**Activity**:
Nothing beyond the line containing "Local Existing Instance state_bits." should be printed; print each line exactly from the first line of the listing below through it.

**Supplied information**:
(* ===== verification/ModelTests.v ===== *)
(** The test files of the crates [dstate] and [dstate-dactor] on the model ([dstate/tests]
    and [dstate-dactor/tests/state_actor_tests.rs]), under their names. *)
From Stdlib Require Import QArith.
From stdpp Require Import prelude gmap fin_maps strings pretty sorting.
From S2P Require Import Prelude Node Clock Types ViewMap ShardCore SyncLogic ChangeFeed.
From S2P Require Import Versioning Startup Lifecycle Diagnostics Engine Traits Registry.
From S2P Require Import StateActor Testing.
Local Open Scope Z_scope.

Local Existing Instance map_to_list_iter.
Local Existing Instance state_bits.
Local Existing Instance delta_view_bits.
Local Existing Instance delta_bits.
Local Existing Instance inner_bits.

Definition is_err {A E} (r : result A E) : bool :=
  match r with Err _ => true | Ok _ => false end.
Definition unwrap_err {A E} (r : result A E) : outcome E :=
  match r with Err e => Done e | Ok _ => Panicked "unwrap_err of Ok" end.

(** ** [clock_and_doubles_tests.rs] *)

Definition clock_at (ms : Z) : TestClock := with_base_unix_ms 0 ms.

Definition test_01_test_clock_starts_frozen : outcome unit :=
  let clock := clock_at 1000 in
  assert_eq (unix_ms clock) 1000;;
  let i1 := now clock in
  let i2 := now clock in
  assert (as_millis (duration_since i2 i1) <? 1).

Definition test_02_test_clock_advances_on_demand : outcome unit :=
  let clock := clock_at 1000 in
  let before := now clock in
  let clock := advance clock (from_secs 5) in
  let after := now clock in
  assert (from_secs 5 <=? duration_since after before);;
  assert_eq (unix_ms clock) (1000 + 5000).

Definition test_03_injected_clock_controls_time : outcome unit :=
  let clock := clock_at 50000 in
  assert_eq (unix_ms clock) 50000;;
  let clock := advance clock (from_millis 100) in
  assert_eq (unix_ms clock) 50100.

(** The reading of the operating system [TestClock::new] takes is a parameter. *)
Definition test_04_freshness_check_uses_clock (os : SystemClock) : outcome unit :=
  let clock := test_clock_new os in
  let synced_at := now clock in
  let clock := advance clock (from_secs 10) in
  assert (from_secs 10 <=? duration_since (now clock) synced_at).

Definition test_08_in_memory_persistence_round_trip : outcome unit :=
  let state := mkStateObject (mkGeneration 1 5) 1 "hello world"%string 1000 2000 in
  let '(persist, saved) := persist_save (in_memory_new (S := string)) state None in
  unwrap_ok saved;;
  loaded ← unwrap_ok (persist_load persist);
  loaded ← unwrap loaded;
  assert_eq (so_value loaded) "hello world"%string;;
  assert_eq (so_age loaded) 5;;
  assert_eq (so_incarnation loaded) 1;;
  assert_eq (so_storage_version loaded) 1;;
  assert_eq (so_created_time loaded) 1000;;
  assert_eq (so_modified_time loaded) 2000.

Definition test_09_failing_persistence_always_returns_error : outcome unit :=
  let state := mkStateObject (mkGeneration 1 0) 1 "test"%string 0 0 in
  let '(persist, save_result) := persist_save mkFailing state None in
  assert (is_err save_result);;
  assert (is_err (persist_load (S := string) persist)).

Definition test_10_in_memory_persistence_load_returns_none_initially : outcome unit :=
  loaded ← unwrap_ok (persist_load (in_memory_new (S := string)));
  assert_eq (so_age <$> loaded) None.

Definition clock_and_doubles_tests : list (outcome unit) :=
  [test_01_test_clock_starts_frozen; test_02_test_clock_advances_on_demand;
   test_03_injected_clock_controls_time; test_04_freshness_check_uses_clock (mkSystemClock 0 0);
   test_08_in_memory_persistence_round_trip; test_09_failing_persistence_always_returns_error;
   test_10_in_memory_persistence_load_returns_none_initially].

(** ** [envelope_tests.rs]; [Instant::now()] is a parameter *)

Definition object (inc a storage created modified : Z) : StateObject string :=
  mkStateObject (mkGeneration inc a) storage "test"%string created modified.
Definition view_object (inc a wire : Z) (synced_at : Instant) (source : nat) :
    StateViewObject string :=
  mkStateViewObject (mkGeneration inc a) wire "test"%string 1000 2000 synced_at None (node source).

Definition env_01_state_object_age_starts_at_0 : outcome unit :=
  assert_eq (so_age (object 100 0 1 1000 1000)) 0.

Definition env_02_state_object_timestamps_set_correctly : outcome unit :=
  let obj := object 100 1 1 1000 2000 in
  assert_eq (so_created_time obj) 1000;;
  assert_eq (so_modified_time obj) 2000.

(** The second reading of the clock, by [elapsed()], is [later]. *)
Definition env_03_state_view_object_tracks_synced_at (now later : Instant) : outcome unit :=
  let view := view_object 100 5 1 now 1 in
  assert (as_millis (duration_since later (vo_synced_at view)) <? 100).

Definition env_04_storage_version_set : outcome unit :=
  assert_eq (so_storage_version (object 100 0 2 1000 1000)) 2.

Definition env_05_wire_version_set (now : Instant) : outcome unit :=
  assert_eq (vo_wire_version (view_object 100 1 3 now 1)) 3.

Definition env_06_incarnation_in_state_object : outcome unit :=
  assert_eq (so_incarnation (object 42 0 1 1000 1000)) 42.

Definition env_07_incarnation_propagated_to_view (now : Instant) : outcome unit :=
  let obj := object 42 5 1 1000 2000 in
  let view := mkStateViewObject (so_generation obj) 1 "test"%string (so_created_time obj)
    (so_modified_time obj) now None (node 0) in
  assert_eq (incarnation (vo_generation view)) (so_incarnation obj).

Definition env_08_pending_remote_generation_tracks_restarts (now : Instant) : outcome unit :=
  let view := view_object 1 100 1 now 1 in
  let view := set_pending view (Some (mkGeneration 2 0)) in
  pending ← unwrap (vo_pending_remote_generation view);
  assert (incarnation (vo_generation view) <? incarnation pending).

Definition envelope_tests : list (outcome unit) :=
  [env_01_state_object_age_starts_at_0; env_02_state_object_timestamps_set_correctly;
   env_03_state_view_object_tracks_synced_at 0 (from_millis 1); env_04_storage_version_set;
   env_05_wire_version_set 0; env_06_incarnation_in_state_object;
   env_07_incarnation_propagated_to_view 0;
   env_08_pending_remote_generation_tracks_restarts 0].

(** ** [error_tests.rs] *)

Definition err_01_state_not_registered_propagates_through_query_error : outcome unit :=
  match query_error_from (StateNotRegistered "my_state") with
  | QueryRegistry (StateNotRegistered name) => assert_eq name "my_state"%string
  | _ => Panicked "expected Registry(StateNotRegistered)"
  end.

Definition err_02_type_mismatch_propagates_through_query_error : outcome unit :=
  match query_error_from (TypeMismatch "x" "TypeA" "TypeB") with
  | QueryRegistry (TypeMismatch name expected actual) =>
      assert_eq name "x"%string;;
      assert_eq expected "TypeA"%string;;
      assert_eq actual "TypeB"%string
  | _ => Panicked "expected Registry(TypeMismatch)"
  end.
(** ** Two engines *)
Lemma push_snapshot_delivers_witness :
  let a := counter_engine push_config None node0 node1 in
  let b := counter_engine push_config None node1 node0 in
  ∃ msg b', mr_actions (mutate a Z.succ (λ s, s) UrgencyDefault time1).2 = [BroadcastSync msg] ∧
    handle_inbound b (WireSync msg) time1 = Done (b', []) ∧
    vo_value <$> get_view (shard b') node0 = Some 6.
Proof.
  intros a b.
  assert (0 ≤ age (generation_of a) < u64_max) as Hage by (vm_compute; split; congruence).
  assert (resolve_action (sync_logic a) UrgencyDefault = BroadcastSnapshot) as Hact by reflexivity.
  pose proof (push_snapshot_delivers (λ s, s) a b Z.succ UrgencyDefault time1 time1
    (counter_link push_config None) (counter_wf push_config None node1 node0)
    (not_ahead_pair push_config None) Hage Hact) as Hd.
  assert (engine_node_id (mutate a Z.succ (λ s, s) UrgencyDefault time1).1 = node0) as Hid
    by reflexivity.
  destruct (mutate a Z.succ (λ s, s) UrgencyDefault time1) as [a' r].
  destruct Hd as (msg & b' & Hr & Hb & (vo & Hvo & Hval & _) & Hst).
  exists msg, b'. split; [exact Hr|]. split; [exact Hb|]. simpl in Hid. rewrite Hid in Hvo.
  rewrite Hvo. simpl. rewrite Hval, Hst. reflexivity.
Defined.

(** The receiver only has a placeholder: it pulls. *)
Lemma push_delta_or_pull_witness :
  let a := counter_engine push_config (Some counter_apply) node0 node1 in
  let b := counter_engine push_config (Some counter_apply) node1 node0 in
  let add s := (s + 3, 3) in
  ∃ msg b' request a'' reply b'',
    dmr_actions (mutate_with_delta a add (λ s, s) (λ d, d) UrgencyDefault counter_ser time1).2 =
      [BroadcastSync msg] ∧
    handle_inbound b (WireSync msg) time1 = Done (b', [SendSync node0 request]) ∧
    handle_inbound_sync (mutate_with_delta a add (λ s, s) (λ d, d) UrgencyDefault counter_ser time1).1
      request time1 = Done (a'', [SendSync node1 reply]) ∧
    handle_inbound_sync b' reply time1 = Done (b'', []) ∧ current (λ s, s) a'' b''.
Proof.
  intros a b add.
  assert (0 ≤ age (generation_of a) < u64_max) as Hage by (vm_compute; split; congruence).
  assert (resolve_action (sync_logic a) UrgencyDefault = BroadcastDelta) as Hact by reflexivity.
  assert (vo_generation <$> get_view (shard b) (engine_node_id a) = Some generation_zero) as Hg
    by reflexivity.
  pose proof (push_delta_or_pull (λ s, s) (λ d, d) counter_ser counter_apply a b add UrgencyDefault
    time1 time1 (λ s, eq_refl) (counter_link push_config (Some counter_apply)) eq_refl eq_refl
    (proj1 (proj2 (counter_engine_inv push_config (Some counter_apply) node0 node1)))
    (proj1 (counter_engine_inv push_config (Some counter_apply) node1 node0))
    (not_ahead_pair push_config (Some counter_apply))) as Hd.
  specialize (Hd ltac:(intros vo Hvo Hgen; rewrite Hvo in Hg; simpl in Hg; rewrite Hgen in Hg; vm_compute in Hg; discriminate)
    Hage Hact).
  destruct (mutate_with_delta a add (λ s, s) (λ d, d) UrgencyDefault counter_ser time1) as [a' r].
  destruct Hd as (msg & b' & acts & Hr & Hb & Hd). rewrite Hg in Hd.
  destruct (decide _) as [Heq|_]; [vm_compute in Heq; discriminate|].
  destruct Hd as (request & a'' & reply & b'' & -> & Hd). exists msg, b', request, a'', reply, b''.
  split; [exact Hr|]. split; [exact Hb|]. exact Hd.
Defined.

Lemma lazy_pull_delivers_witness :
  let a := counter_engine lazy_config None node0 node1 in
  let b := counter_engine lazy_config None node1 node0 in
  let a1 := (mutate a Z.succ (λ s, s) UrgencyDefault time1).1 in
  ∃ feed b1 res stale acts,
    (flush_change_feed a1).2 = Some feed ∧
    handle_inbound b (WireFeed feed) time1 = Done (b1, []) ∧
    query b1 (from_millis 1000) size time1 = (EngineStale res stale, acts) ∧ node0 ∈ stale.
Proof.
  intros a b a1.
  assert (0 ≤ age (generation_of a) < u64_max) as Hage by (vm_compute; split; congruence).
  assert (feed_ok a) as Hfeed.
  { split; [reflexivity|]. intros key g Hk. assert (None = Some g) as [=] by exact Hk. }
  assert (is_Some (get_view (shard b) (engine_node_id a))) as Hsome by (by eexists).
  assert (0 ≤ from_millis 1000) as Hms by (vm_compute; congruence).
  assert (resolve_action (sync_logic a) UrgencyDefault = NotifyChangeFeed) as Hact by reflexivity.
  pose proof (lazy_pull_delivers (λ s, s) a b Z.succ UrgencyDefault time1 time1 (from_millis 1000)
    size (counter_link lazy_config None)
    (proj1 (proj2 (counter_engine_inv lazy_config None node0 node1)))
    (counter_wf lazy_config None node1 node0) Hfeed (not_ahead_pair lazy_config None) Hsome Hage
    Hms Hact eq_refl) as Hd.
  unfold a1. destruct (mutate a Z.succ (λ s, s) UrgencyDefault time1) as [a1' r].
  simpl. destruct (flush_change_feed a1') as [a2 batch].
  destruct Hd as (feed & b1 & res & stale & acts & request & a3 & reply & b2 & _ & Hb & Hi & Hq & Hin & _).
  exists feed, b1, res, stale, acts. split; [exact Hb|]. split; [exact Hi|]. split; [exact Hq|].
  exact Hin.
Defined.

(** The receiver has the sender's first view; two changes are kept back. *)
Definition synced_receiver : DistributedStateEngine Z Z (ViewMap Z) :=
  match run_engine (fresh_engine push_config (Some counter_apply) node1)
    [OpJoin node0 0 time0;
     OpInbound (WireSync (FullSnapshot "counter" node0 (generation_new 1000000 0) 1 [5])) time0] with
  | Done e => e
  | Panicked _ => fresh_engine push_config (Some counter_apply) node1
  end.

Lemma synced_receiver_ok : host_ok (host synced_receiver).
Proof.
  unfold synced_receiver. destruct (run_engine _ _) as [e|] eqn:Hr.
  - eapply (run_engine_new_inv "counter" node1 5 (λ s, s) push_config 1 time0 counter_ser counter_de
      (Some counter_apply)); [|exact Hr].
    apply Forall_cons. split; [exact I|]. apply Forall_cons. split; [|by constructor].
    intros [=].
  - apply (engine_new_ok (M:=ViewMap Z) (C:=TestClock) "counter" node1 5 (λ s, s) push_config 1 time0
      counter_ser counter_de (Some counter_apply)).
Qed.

**Answer to the problem**:
(* ===== verification/ModelTests.v ===== *)
(** The test files of the crates [dstate] and [dstate-dactor] on the model ([dstate/tests]
    and [dstate-dactor/tests/state_actor_tests.rs]), under their names. *)
From Stdlib Require Import QArith.
From stdpp Require Import prelude gmap fin_maps strings pretty sorting.
From S2P Require Import Prelude Node Clock Types ViewMap ShardCore SyncLogic ChangeFeed.
From S2P Require Import Versioning Startup Lifecycle Diagnostics Engine Traits Registry.
From S2P Require Import StateActor Testing.
Local Open Scope Z_scope.

Local Existing Instance map_to_list_iter.
Local Existing Instance state_bits.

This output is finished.